Here and there stood stone benches which seemed black with moss.
The alleys were bordered with gloomy and very erect little shrubs.
The grass had half taken possession of them, and a green mould
covered the rest.

Jean Valjean had beside him the building whose roof had served him
as a means of descent, a pile of fagots, and, behind the fagots,
directly against the wall, a stone statue, whose mutilated face was
no longer anything more than a shapeless mask which loomed vaguely
through the gloom.

The building was a sort of ruin, where dismantled chambers were
distinguishable, one of which, much encumbered, seemed to serve as a shed.

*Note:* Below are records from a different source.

Lemma evolve_correct_witness :
  pool_get "s" (session_pool_ (evolve (Ord:=um_default) (seconds 61) (mkInputs ∅ ∅)
                                 evolve_demo_board).2) = None.
Proof.
  pose proof (evolve_correct (Ord:=um_default) (seconds 61) (mkInputs ∅ ∅)
                evolve_demo_board evolve_demo_wf) as H.
  destruct (evolve (seconds 61) (mkInputs ∅ ∅) evolve_demo_board) as [out b'].
  cbn [snd]. rewrite (proj1 H "s"). vm_compute. reflexivity.
Defined.

Lemma evolve_single_layer_witness :
  let b' := (evolve (Ord:=um_default) (seconds 61) (mkInputs {["s"]} ∅) evolve_demo_board).2 in
  evolve (Ord:=um_default) (seconds 61) (mkInputs ∅ ∅) b' = ([], b').
Proof.
  apply (evolve_single_layer (Ord:=um_default) (seconds 61) (mkInputs {["s"]} ∅));
    [exact evolve_demo_wf|set_solver].
Defined.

The large building of the Rue Droit-Mur, which had a wing on the Rue
Petit-Picpus, turned two facades, at right angles, towards this garden.
These interior facades were even more tragic than the exterior.
All the windows were grated. Not a gleam of light was visible
at any one of them. The upper story had scuttles like prisons.
One of those facades cast its shadow on the other, which fell over the
garden like an immense black pall.

No other house was visible. The bottom of the garden was lost in mist
and darkness. Nevertheless, walls could be confusedly made out,
which intersected as though there were more cultivated land beyond,
and the low roofs of the Rue Polonceau.

Nothing more wild and solitary than this garden could be imagined.
There was no one in it, which was quite natural in view of the hour;
but it did not seem as though this spot were made for any one to walk in,
even in broad daylight.

Jean Valjean's first care had been to get hold of his shoes
and put them on again, then to step under the shed with Cosette.
A man who is fleeing never thinks himself sufficiently hidden.
The child, whose thoughts were still on the Thenardier, shared his
instinct for withdrawing from sight as much as possible.

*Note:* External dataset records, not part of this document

Lemma beside_inv_arrive w0 ws0 ms acts pc w ws m :
  all_quiet w0 ws0 → beside_inv w0 ws0 ms acts pc w ws → beside_inv w0 ws0 (ms ++ [m]) acts pc (arrive w m) ws.
Proof.
  intros Hq Hi.
  assert (∀ φ ok, change φ ok → past_get φ ok (λ w, (tt, arrive w m))) as Ha.
  { intros φ ok Hc w1 Hw1. cbn [fst snd]. by destruct (change_arrive φ ok m w1 Hc Hw1) as [-> ?]. }
  destruct (drained pc) eqn:Ed.
  - rewrite beside_inv_drained in Hi |- * by done. destruct Hi as (ms1 & ms2 & w2 & -> & E & Hr & Hs).
    exists ms1, (ms2 ++ [m]), (arrive w2 m).
    rewrite (blind_arrive (tick_from env hb pc)) by (by apply blind_from). cbn [fst snd].
    split_and!; [by rewrite app_assoc|done| |by rewrite Hs].
    rewrite arrivals_snoc. eapply (run_past (λ w, (tt, arrive w m))); [done| |done].
    by apply quiet_arrivals, quiet_tick, quiet_arrivals.
  - apply (quiet_arrivals ms) in Hq.
    destruct pc as [|t0| | | | | | |]; try discriminate Ed; cbn [beside_inv] in *; rewrite arrivals_snoc.
    + by eapply (run_past (λ w, (tt, arrive w m))).
    + destruct Hi as [-> Hr]. rewrite (blind_arrive (clock_now env)) by apply blind_clock.
      split; [done|]. eapply (run_past (λ w, (tt, arrive w m))); [done| |done]. by apply quiet_clock.
Qed.

Lemma beside_inv_worker w0 ws0 ms acts pc w ws i w' ws' :
  all_quiet w ws → worker_step i (w, ws) = Some (w', ws') →
  beside_inv w0 ws0 ms acts pc w ws → beside_inv w0 ws0 ms (acts ++ [i]) pc w' ws'.
Proof.
  intros Hq Hs Hi. destruct (drained pc) eqn:Ed.
  - rewrite beside_inv_drained in Hi |- * by done. destruct Hi as (ms1 & ms2 & w2 & -> & E & Hr & Hw2).
    destruct (worker_change i w ws w' ws' Hq Hs) as (φ & ok & Hc & Hok & -> & Hall).
    destruct (change_from env hb φ ok pc Hc w Hok) as (E1 & Hs1 & Hok1).
    destruct (change_same φ ok _ _ Hc Hw2 Hok1) as [Hok2 Hs2].
    exists ms1, ms2, (φ w2). rewrite worker_run_snoc, Hr. cbn [mbind option_bind].
    split_and!; [done|by rewrite E1|by apply Hall|by rewrite Hs1].
  - destruct pc as [|t0| | | | | | |]; try discriminate Ed; cbn [beside_inv] in *;
      rewrite worker_run_snoc; [by rewrite Hi|]. destruct Hi as [-> Hr]. by rewrite Hr.
Qed.

Lemma beside_inv_run w0 ws0 ms acts x :
  all_quiet w0 ws0 → tick_beside (KStart, w0, ws0) ms acts x → beside_inv w0 ws0 ms acts x.1.1 x.1.2 x.2.
Proof.
  intros Hq Hr. remember (KStart, w0, ws0) as x0 eqn:E0.
  induction Hr as [x|x ms acts pc w ws _ IH|x ms acts pc w ws m _ IH|x ms acts pc w ws i w' ws' Hr IH Hs]; subst.
  - done.
  - by apply beside_inv_micro, IH.
  - by apply beside_inv_arrive, IH.
  - eapply beside_inv_worker; [|done|by apply IH]. by apply (beside_quiet _ _ _ _ _ Hq) in Hr.
Qed.

Lemma beside_micro_run x ms y :
  tick_run env hb x ms y → ms = [] → ∀ c, tick_beside (x, c) [] [] (y, c).
Proof.
  intros Hr -> c. remember [] as ms0 eqn:E. induction Hr as [x|x ms pc w _ IH|x ms pc w m _ IH].
  - constructor.
  - apply tb_micro. by apply IH.
  - by destruct ms.
Qed.

(** C6: A tick is atomic beside gRPC handlers and bus workers.  However the small steps of a
    tick, the sends of handlers, and the pops and single listener calls of any number of
    workers interleave, a completed tick gives the change set of a whole, undisturbed
    tick on the messages that had arrived before it drained the request channel; the later
    ones wait in order; the rest of the state, up to the order of log lines, is that of
    this tick followed by the workers' steps, and, when the workers have nothing left to
    call, by whole deliveries of events in the order of the inbox.  Nothing the workers
    do can stop the tick: from wherever it stands it completes alone.  (Events published
    asynchronously are never tick events, which [publish_sync] delivers.) *)
Theorem tick_atomic_beside w0 ws0 ms acts pc w ws :
  all_quiet w0 ws0 → tick_beside (KStart, w0, ws0) ms acts (pc, w, ws) →
  (∃ cs w', tick_beside (pc, w, ws) [] [] (KDone cs, w', ws)) ∧
  ∀ cs, pc = KDone cs →
    ∃ ms1 ms2 w1 w2, ms = ms1 ++ ms2 ∧ tick env hb (arrivals ms1 w0) = (cs, w1) ∧
      worker_run acts (arrivals ms2 w1, ws0) = Some (w2, ws) ∧ same w w2 ∧
      (concat ws0 = [] → concat ws = [] → ∃ k, same w (Nat.iter k deliver_event (arrivals ms2 w1))).
Proof.
  intros Hq Hr. split.
  { destruct (tick_completes env hb (pc, w) [] pc w (tr_nil _ _ _)) as (cs & w' & Hc).
    exists cs, w'. by apply (beside_micro_run _ _ _ Hc). }
  intros cs ->. destruct (beside_inv_run w0 ws0 ms acts _ Hq Hr) as (ms1 & ms2 & w2 & -> & E & Hw & Hs).
  cbn [fst snd tick_from] in E, Hs, Hw. exists ms1, ms2, (tick env hb (arrivals ms1 w0)).2, w2.
  split_and!; [done|rewrite E; apply surjective_pairing|done|done|].
  intros E0 E1. apply worker_run_deliveries in Hw as (k & Hk & _ & _);
    [|by apply quiet_arrivals, quiet_tick, quiet_arrivals].
  rewrite E0, E1 in Hk. exists k. by rewrite Hs.
Qed.

(** ** Schedules *)

Inductive beside_move := BMicro | BArrive (m : Message) | BWork (i : nat).

Definition beside_next (x : TickPc * World * list Calls) (mv : beside_move)
    : option (TickPc * World * list Calls) :=
  let '(pc, w, ws) := x in
  match mv with
  | BMicro => Some (tick_micro env hb pc w, ws)
  | BArrive m => Some (pc, arrive w m, ws)
  | BWork i => '(w, ws) ← worker_step i (w, ws); Some (pc, w, ws)
  end.

Definition arrived_in (mvs : list beside_move) : list Message :=
  omap (λ mv, match mv with BArrive m => Some m | _ => None end) mvs.
Definition worked_in (mvs : list beside_move) : list nat :=
  omap (λ mv, match mv with BWork i => Some i | _ => None end) mvs.

Lemma beside_schedule x mvs y :
  foldl (λ o mv, x ← o; beside_next x mv) (Some x) mvs = Some y →
  tick_beside x (arrived_in mvs) (worked_in mvs) y.
Proof.
  revert y. induction mvs as [|mv mvs IH] using rev_ind; intros y; [intros [= <-]; constructor|].
  rewrite foldl_app. unfold arrived_in, worked_in in *. rewrite !omap_app. cbn [foldl].
  destruct (foldl _ _ mvs) as [[[pc w] ws]|]; [|done]. specialize (IH _ eq_refl).
  cbn [mbind option_bind beside_next]. destruct mv as [|m|i]; cbn [omap list_omap]; rewrite ?app_nil_r.
  - intros [= <-]. by apply tb_micro.
  - intros [= <-]. by apply tb_arrive.
  - destruct (worker_step i (w, ws)) as [[w' ws']|] eqn:E; [|done]. intros [= <-]. by eapply tb_worker.
Qed.
End beside.

(** ** Instance *)

(** An event waits in the inbox; worker 1 pops it inside the tick and calls its two
    listeners between the steps of the tick, while two requests arrive. *)
Definition beside_world : World := world_publish_async (send_failed "s-0" "closed") demo_world.
Definition beside_moves : list beside_move :=
  [BMicro; BWork 1; BArrive early; BMicro; BArrive late; BMicro; BWork 1; BMicro; BMicro; BWork 1] ++
  replicate 6 BMicro.

Definition beside_end : option (TickPc * World * list Calls) :=
  foldl (λ o mv, x ← o; beside_next (Ord:=um_default) (J:=demo_json) (demo_env 10) demo_local x mv)
    (Some (KStart, beside_world, [[]; []])) beside_moves.
Definition beside_last : TickPc * World * list Calls :=
  default (KStart, beside_world, [[]; []]) beside_end.

Lemma beside_last_run :
  tick_beside (Ord:=um_default) (J:=demo_json) (demo_env 10) demo_local (KStart, beside_world, [[]; []])
    [early; late] [1; 1; 1] beside_last.
Proof.
  apply (beside_schedule (Ord:=um_default) (J:=demo_json) (demo_env 10) demo_local _ beside_moves).
  vm_compute. reflexivity.
Qed.

Lemma beside_world_quiet : all_quiet beside_world [[]; []].
Proof. split; [|by repeat constructor]. vm_compute. repeat constructor. discriminate. Qed.

Definition beside_cs : ChangeSet := match beside_last.1.1 with KDone cs => cs | _ => cs_empty end.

Cosette trembled and pressed close to him. They heard the tumultuous
noise of the patrol searching the blind alley and the streets;
the blows of their gun-stocks against the stones; Javert's appeals
to the police spies whom he had posted, and his imprecations mingled
with words which could not be distinguished.

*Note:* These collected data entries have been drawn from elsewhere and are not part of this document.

(** C10: The responses of a tick.  In every execution the change set of a tick
    contains, in this order, one final response per local synthesis result in the
    drained batch, in arrival order, and one response per pending request that is
    streaming and has received its final chunk once the batch is handled, carrying
    the audio accumulated for it; each of these requests is answered once in the
    tick and is no longer pending afterwards. *)
Theorem tick_client_writes (Ord : UMapOrder) c ms css w cs w' :
  server_exec (world_new c) ms css w → tick env hb w = (cs, w') →
  let st := pending_of (foldl (handle_message env hb) (tick_start env w) (tick_batch w)) in
  let ready := find_ready_to_emit st in
  client_writes cs = omap local_write (tick_batch w) ++ completed_writes st ready ∧
  (∀ rid, rid ∈ ready ↔ ∃ p, store_get rid st = Some p ∧ ready_to_emit p = true) ∧
  NoDup ready ∧ (∀ rid, rid ∈ ready → store_get rid (pending_of w') = None).
Proof.
  intros He Ht st ready. split_and!.
  - apply (tick_writes env hb w cs w' Ht). by eapply exec_changeset.
  - intros rid. apply elem_of_um_collect.
  - apply NoDup_um_collect.
  - intros rid Hr. pose proof (tick_spec env hb w cs w' Ht) as Hsp. cbv zeta in Hsp.
    destruct (evolve _ _ _) as [closes b] eqn:Ee. destruct Hsp as (_ & _ & Hp & _).
    apply (f_equal snd) in Ee. cbn [snd] in Ee. unfold store_get.
    rewrite Hp, <- Ee, evolve_pending_lookup. unfold tick_mid, process_batch.
    fold (pending_of (foldl (handle_message env hb) (tick_start env w) (tick_batch w))).
    fold st ready.
    match goal with |- context [foldl emit_completed ?w1 ready] =>
      destruct (emit_completed_spec ready w1) as [_ Hd]; [apply NoDup_um_collect|] end.
    unfold pending_of in Hd at 1. rewrite Hd, lookup_foldr_delete.
    by rewrite decide_True.
Qed.

(** ** Requests sent upstream *)

(** Messages other than results of the local engine. *)
Definition not_local (m : Message) : Prop := local_write m = None.

Definition not_streaming (p : PendingRequest) : Prop := pr_state p ≠ PS.Streaming.

Lemma not_streaming_inv :
  (∀ req, should_use_local hb req = false) → request_inv hb not_streaming.
Proof.
  intros Hl. split; unfold not_streaming; simpl; try done.
  - intros req. by rewrite Hl.
  - intros req. by rewrite Hl.
  - intros p data fin usage t _ Hp. by destruct fin.
  - by intros p s [->| ->].
Qed.

Lemma upstream_tick (Ord : UMapOrder) w cs w' :
  (∀ req, should_use_local hb req = false) → Forall not_local (tick_batch w) →
  tick env hb w = (cs, w') → changeset_ w = cs_empty →
  pend_inv not_streaming (pending_of w) →
  client_writes cs = [] ∧ pend_inv not_streaming (pending_of w').
Proof.
  intros Hl HA Ht Hc Hp. pose proof (not_streaming_inv Hl) as HK. split.
  - rewrite (tick_writes env hb w cs w' Ht Hc).
    assert (omap local_write (tick_batch w) = []) as ->.
    { induction HA as [|m l Hm _ IH]; [done|]. rewrite omap_cons_eq. by rewrite Hm. }
    unfold find_ready_to_emit. rewrite um_collect_nil; [done|].
    intros rid p. destruct (tick_start_frame env w) as (Hb & _).
    assert (pend_inv not_streaming
      (pending_of (foldl (handle_message env hb) (tick_start env w) (tick_batch w)))) as Hi.
    { eapply micros_pending; [apply steps_foldl; intros; by apply steps_message|].
      unfold pending_of. by rewrite Hb. }
    intros [_ Hq]%Hi. unfold ready_to_emit. by rewrite bool_decide_false.
  - intros rid p Hr. apply (proj2 (tick_board Ord _ _ _ _ HK Ht) Hp) in Hr. naive_solver.
Qed.

(** C35: A request sent upstream is never answered.  When the configuration never
    takes the local branch (no engine, or an engine that is not ready, or every
    request asking for upstream), then in every execution, whatever frames the
    upstream delivers (the final audio chunk included), no change set contains a
    response to a client, and the in-flight gauge counts every request ever sent:
    it is never decremented.  Pending requests are created [AwaitingSession], only
    [bind_session] would make them [Streaming], and nothing calls it. *)
Theorem upstream_never_answered c ms css w :
  (∀ req, should_use_local hb req = false) →
  server_exec (world_new c) ms css w → Forall not_local ms →
  Forall (λ cs, client_writes cs = []) css ∧
  inflight_of w = u64 (foldr Z.add 0%Z ((λ cs, Z.of_nat (length (local_jobs cs)) +
                                          Z.of_nat (continues cs))%Z <$> css)).
Proof.
  intros Hl He HA.
  set (P := λ css w, (Forall (λ cs, client_writes cs = []) css ∧
    inflight_of w = u64 (total_net css) ∧ u64_ok (inflight_of w)) ∧
    changeset_ w = cs_empty ∧ pend_inv not_streaming (pending_of w)).
  assert (P css w) as ((H1 & H2 & _) & _).
  { refine (proj1 (exec_invariant P not_local _ _ _ c ms css w He HA _)).
    - unfold P. intros css' w1 w2 Hb Hc _. unfold inflight_of, pending_of. by rewrite Hb, Hc.
    - unfold P. intros css' ev w1. by rewrite publish_sync_inflight.
    - unfold P. intros Ord css' cs w1 w2 Hm Ht ((IH & Hn & Hok) & Hc & Hp).
      destruct (upstream_tick Ord w1 cs w2 Hl Hm Ht Hc Hp) as [Hw Hp'].
      destruct (tick_net Ord w1 cs w2 Ht Hc Hok) as (T1 & T2 & T3).
      split_and!; try done.
      + apply Forall_app. split; [done|by apply Forall_singleton].
      + by rewrite T3, Hn, total_net_snoc, u64_add_l.
    - done. }
  split; [done|]. rewrite H2. f_equal. unfold total_net. clear -H1.
  induction H1 as [|cs css Hc _ IH]; [done|]. rewrite !fmap_cons. cbn [foldr]. rewrite IH. unfold net_admitted.
  rewrite Hc. simpl. lia.
Qed.

(** ** Session lifetime *)

(** C36: Sessions have no creation time.  With the system clock and an uptime of at
    least an hour (every reading of the monotonic clock is at least 3600 s), each
    tick of every execution ends with an empty session pool: a session created in
    the tick has [created_at] at the epoch and is closed as past its lifetime in
    the same tick, so no session is ever reused or connected. *)
Theorem sessions_expire_at_once (Ord : UMapOrder) ms css w cs w' :
  (∀ n, seconds 3600 ≤ steady_reading env n)%Z →
  server_exec (world_new SystemClock) ms css w → tick env hb w = (cs, w') →
  sessions_ (pool_of w') = ∅.
Proof.
  intros Hr He Ht. pose proof (tick_spec env hb w cs w' Ht) as Hsp. cbv zeta in Hsp.
  destruct (evolve _ _ _) as [closes b] eqn:Ee. destruct Hsp as (_ & Hp & _).
  apply (f_equal snd) in Ee. cbn [snd] in Ee. rewrite Hp, <- Ee.
  assert (clock_ (tick_mid env hb w) = SystemClock) as Hck.
  { destruct (tick_mid_frame env hb w) as (_ & _ & -> & _).
    clear -He. remember (world_new SystemClock) as w0 eqn:E0.
    induction He as [|w ms css w1 ms' css' w2 He IH Hs]; [by rewrite E0|].
    specialize (IH E0). destruct Hs; try done; [simpl; by rewrite IH|].
    match goal with H : tick env hb _ = _ |- _ =>
      destruct (tick_channels _ _ _ _ _ H) as (_ & _ & -> & _) end. done. }
  assert (pool_inv env (tick_mid env hb w)) as (Hm & Hs & _).
  { eapply micros_pool; [apply steps_batch, request_inv_True|].
    destruct (tick_start_frame env w) as (Hb & _ & Hd & _).
    pose proof (exec_pool _ _ _ _ He) as Hi.
    unfold pool_inv, pool_of in *. by rewrite Hb, Hd. }
  apply map_eq. intros id. rewrite lookup_empty, evolve_unfold.
  cbn [snd session_pool_ set_member]. rewrite !close_ids_lookup.
  destruct (decide _); [done|]. case_decide as Hl; [done|]. case_decide as Hd; [done|].
  destruct (sessions_ _ !! id) as [s|] eqn:E; [|done]. exfalso. apply Hl.
  apply elem_of_life_ids. exists s. split_and!; [done..|].
  unfold lifetime_expired. destruct (Hs id s E) as [-> _].
  destruct Hm as (_ & _ & Hm). unfold pool_of in Hm. rewrite Hm.
  apply Z.leb_le. unfold clock_now, steady_now. rewrite Hck. cbn [fst].
  specialize (Hr (reads (tick_mid env hb w))). lia.
Qed.
End server.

At the expiration of a quarter of an hour it seemed as though that
species of stormy roar were becoming more distant. Jean Valjean
held his breath.

He had laid his hand lightly on Cosette's mouth.

However, the solitude in which he stood was so strangely calm,
that this frightful uproar, close and furious as it was,
did not disturb him by so much as the shadow of a misgiving.
It seemed as though those walls had been built of the deaf stones
of which the Scriptures speak.

All at once, in the midst of this profound calm, a fresh sound arose;
a sound as celestial, divine, ineffable, ravishing, as the other had
been horrible. It was a hymn which issued from the gloom, a dazzling
burst of prayer and harmony in the obscure and alarming silence of
the night; women's voices, but voices composed at one and the same time
of the pure accents of virgins and the innocent accents of children,--
voices which are not of the earth, and which resemble those that the
newborn infant still hears, and which the dying man hears already.
This song proceeded from the gloomy edifice which towered above
the garden. At the moment when the hubbub of demons retreated, one
would have said that a choir of angels was approaching through the gloom.

Cosette and Jean Valjean fell on their knees.

They knew not what it was, they knew not where they were; but both
of them, the man and the child, the penitent and the innocent,
felt that they must kneel.

These voices had this strange characteristic, that they
did not prevent the building from seeming to be deserted.
It was a supernatural chant in an uninhabited house.

While these voices were singing, Jean Valjean thought of nothing.
He no longer beheld the night; he beheld a blue sky. It seemed to him
that he felt those wings which we all have within us, unfolding.

The song died away. It may have lasted a long time. Jean Valjean
could not have told. Hours of ecstasy are never more than a moment.

All fell silent again. There was no longer anything in the street;
there was nothing in the garden. That which had menaced,
that which had reassured him,--all had vanished. The breeze
swayed a few dry weeds on the crest of the wall, and they gave
out a faint, sweet, melancholy sound.